'''

Lemma runs_rmdir parent name c :
  runs 0 (mem_rmdir clock parent name c)
    (λ r V' m', mem_ok (h + 1) V' m' ∧ rmdir_step (contents V m) (contents V' m') parent name r) V m.
Proof.
  unfold rmdir_step. apply runs_try. eapply runs_entry; [done..|lia|].
  destruct (find_entry (contents V m) parent name) as [e|err] eqn:He; [|by auto].
  destruct (find_entry_Ok _ _ _ He) as (es & x & u & HT & Hname & Hx & Hxk & Hu & Hroot).
  cbv zeta. eapply runs_read_node; [done..|lia|]. rewrite Hx. unfold dir_at. unfold contents at 1 3. rewrite Hx. cbn [fmap option_fmap option_map].
  pose proof (data_at_typed _ _ _ _ tree0 _ _ Hx) as Htx. unfold kind_at in Hxk. rewrite Hx in Hxk. injection Hxk as Hxk.
  destruct (nd_content x) as [es'| | |] eqn:Hxc; [|by apply runs_done; auto..].
  case_decide as Hempty; [subst es'|by apply runs_done; auto].
  assert (ent_kind e = Directory) as Hk by (rewrite <- Hxk; apply (kind_content x Htx); by rewrite Hxc).
  apply runs_bind, runs_now. intros t. apply runs_bind.
  eapply (runs_unname 1 V (tick m) parent name e es _ 0); [lia|by apply tree_tick|done..| | |].
  - intros y Hc Hy. unfold touch, remove_entry. rewrite Hc. split_and!; [done..|].
    pose proof (typed_dec _ (typed_remove name y Hy)) as Hr. unfold remove_entry in Hr. by rewrite Hc in Hr.
  - intros y Hy. change (data_at V (tick m)) with (data_at V m) in Hy.
    destruct (contents_node V m parent _ HT) as [v Hv].
    destruct (contents_data _ _ V m parent v _ tree0 Hv HT) as (y' & _ & Hy' & Hyc). assert (y' = y) as -> by congruence.
    pose proof (t_nlink _ _ _ _ tree0 parent v y Hv Hy) as Hn. unfold expected_nlink, none, subdirs in Hn.
    rewrite (dir_content _ _ Hyc), decide_True in Hn by (apply kind_content; [by eapply data_at_typed|by rewrite Hyc]).
    pose proof (count_map_pos (λ e', ent_kind e' = Directory) es name e Hname Hk).
    unfold is_dir. rewrite decide_True by done. unfold touch, dec_nlink. simpl. rewrite remove_entry_nlink. case_decide; int_lia.
  - intros m1 Hok1 Hn1 HT1 Hk1 Hr1. change (names (tick m)) with (names m) in Hn1.
    eapply (runs_lose_link 1 (bump_at parent 0 none) V m1 (ent_id e) u Directory _ t); [lia|done..| | | | |].
    + apply bump_zero.
    + intros y. unfold lost_name. by rewrite decide_True.
    + rewrite Hk1. unfold kind_at. change (data_at V (tick m)) with (data_at V m). rewrite Hx. simpl. congruence.
    + intros _. split; [by apply Hr1|]. rewrite HT1. unfold put. case_decide as Heq.
      * exfalso. unfold contents in HT. rewrite <- Heq, Hx in HT. simpl in HT. rewrite Hxc in HT.
        injection HT as <-. by rewrite lookup_empty in Hname.
      * unfold contents. change (data_at V (tick m)) with (data_at V m). rewrite Hx. simpl. by rewrite Hxc.
    + intros m2 V2 Hok2 Hn2 HT2. apply runs_done. split.
      * apply (mem_ok_links _ _ _ _ _ Hu Hok2); [intros; apply bump_zero|]. destruct Hok as (_ & _ & ?). lia.
      * split; [done|]. rewrite (edit_dir_put _ _ es) by done. eapply same_trans; [exact HT1|exact HT2].
Qed.

Lemma links_pos δ ε m' i v : tree_ok δ ε V m' → V !! i = Some v → 0 ≤ δ i → 0 ≤ v_links v.
Proof.
  intros Hok' Hv Hδ. rewrite (t_links _ _ _ _ Hok' i v Hv). pose proof (refs_nonneg m' i). unfold root_ref. case_decide; lia.
Qed.

Lemma live_links i v k : 0 < k → live (<[i := v_with_links k v]> V).
Proof.
  intros Hk j u. rewrite lookup_insert. case_decide; [|apply Hlive]. intros [= <-]. unfold unreferenced. simpl.
  by destruct (Z.eqb_spec k 0); [lia|].
Qed.

Lemma runs_link id parent name c :
  runs 0 (mem_link clock id parent name c)
    (λ r V' m', mem_ok (h + 1) V' m' ∧ live V' ∧ link_step (contents V m) (contents V' m') id parent name r) V m.
Proof.
  unfold link_step. apply runs_try. eapply runs_kind; [done..|lia|reflexivity|].
  assert (contents V m id = nd_content <$> data_at V m id) as Hc by done. rewrite Hc. unfold kind_at at 1.
  destruct (data_at V m id) as [x|] eqn:Hx; cbn [fmap option_fmap option_map ok_or]; [|by auto].
  pose proof (kind_content x (data_at_typed _ _ _ _ tree0 _ _ Hx)) as Hkc.
  destruct (decide (nd_kind x = Directory)) as [Hk|Hk].
  { apply runs_done. apply Hkc in Hk. destruct (nd_content x); by auto. }
  assert (is_dir_content (nd_content x) = false) as Hnd by (destruct (is_dir_content _); naive_solver).
  set (G := λ r V' m', _). enough (runs 0 (prog_try (check_new_entry parent name) (λ _, now ← atomically (now clock);
     prog_try (kind id) (λ kind, link_into parent name (mkEntry id kind) now;;
       CxAddLink id (update id (λ d, set_ctime_ now (inc_nlink d));; Done (Ok id)))))
     (λ r V' m', mem_ok (h + 1) V' m' ∧ live V' ∧ match new_entry_error (contents V m) parent name with
      | Err e => r = Err e ∧ same (contents V m) (contents V' m')
      | Ok _ => r = Ok id ∧ ∃ k, same (edit_dir (<[name := mkEntry id k]>) parent (contents V m)) (contents V' m')
      end) V m) as Hgoal.
  { eapply runs_mono; [exact Hgoal|]. intros r V' m' HG. unfold G. destruct (nd_content x); try done. }
  clear G. apply runs_try. eapply runs_check_new_entry; [done..|lia|].
  destruct (new_entry_error (contents V m) parent name) as [[]|e] eqn:Hnew; [|by auto].
  unfold new_entry_error in Hnew. destruct (dir_at (contents V m) parent) as [es|] eqn:HT; [|done].
  apply dir_at_Ok in HT. destruct (decide _) as [|Hname] in Hnew; [done|]. apply eq_None_not_Some in Hname.
  apply runs_bind, runs_now. intros t. apply runs_try.
  eapply (runs_kind none none V (tick m) (tree_tick _ _ _ _ tree0 _) Hlive); [lia|exact (f_equal (fmap nd_kind) Hx)|]. cbn [fmap option_fmap option_map ok_or].
  assert (∃ u, V !! id = Some u) as [u Hu] by by apply (data_at_Some _ _ _ _ tree0) in Hx as (u & ? & _); eauto.
  apply runs_bind. eapply (runs_link_into 0 none V (tick m) h parent name (mkEntry id (nd_kind x)) t es x u);
    [lia|by apply tree_tick|done|by apply Hok|lia|done..|].
  simpl ent_id. intros m1 Hok1 Hn1 HT1 Hk1. change (names (tick m)) with (names m) in Hn1.
  assert (names m ≤ h) as Hn by apply Hok.
  pose proof (links_bound _ _ V m id u tree0 Hu) as Hb. pose proof (links_pos _ _ m id u tree0 Hu (Z.le_refl 0)) as Hb0. unfold none in Hb.
  eapply runs_add_link; [done|by eapply Hlive|int_lia|]. set (u' := v_with_links _ u).
  destruct (t_cell _ _ _ _ Hok1 id u Hu) as [y Hy].
  assert (data_at V m1 id = Some y) as Haty by (apply (data_at_Some _ _ _ _ Hok1); by exists u).
  assert (nd_kind y = nd_kind x) as Hyk.
  { specialize (Hk1 id). unfold kind_at in Hk1. change (data_at V (tick m)) with (data_at V m) in Hk1. rewrite Haty, Hx in Hk1. by injection Hk1. }
  assert (data_typed y) as Hty by by eapply data_at_typed.
  pose proof (t_nlink _ _ _ _ Hok1 id u y Hu Haty) as Hny. unfold none, expected_nlink in Hny. rewrite decide_False in Hny by congruence.
  assert (nd_nlink (inc_nlink y) = nd_nlink y + 1) as Hinc by (unfold inc_nlink; simpl; apply as_u32_small; int_lia).
  pose proof (tree_counters _ _ V m1 Hok1 id u u' y Hu Haty eq_refl eq_refl) as Hok2.
  apply runs_bind. set (V2 := <[id := u']> V) in *.
  assert (V2 !! id = Some u') as Hu2 by apply lookup_insert_eq.
  assert (live V2) as Hlive2 by (apply live_links; lia).
  eapply runs_update; [lia|exact Hu2|by eapply Hlive2|exact Hy|].
  pose proof (tree_quiet _ _ V2 m1 Hok2 id u' y (set_ctime_ t (inc_nlink y)) Hu2 Hy eq_refl eq_refl (typed_ctime t _ (typed_inc y Hty))) as Hok3.
  apply runs_done. split; [|split; [done|]].
  - apply (mem_ok_links id u _ (bump_at id 0 none)); [done| |intros; apply bump_zero|].
    + eapply tree_ok_ext; [| |exact Hok3]; intros j _; rewrite bump_add; [transitivity (bump_at id 0 none j); [f_equal|apply bump_zero]|f_equal].
      * unfold u'. simpl. lia.
      * unfold expected_nlink. rewrite !decide_False by congruence. simpl. simpl in Hinc. unfold u'. simpl. lia.
    + erewrite names_quiet; [|exact Hy|done]. lia.
  - split; [done|]. exists (nd_kind x). rewrite (edit_dir_put _ _ es) by done. eapply same_trans; [exact HT1|].
    eapply same_trans; [|by eapply contents_quiet]. intros j. unfold contents, V2. f_equal. by apply data_at_insert with (v := u).
Qed.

'''

• _REQUIRED ACTION_
Within the data above, the lines from the one with "injection HT as" to the one with "Lemma links_pos δ" must be repeated exactly; no other line belongs in the answer.

• _SOLUTION FOR THIS EXERCISE_
        injection HT as <-. by rewrite lookup_empty in Hname.
      * unfold contents. change (data_at V (tick m)) with (data_at V m). rewrite Hx. simpl. by rewrite Hxc.
    + intros m2 V2 Hok2 Hn2 HT2. apply runs_done. split.
      * apply (mem_ok_links _ _ _ _ _ Hu Hok2); [intros; apply bump_zero|]. destruct Hok as (_ & _ & ?). lia.
      * split; [done|]. rewrite (edit_dir_put _ _ es) by done. eapply same_trans; [exact HT1|exact HT2].
Qed.

Lemma links_pos δ ε m' i v : tree_ok δ ε V m' → V !! i = Some v → 0 ≤ δ i → 0 ≤ v_links v.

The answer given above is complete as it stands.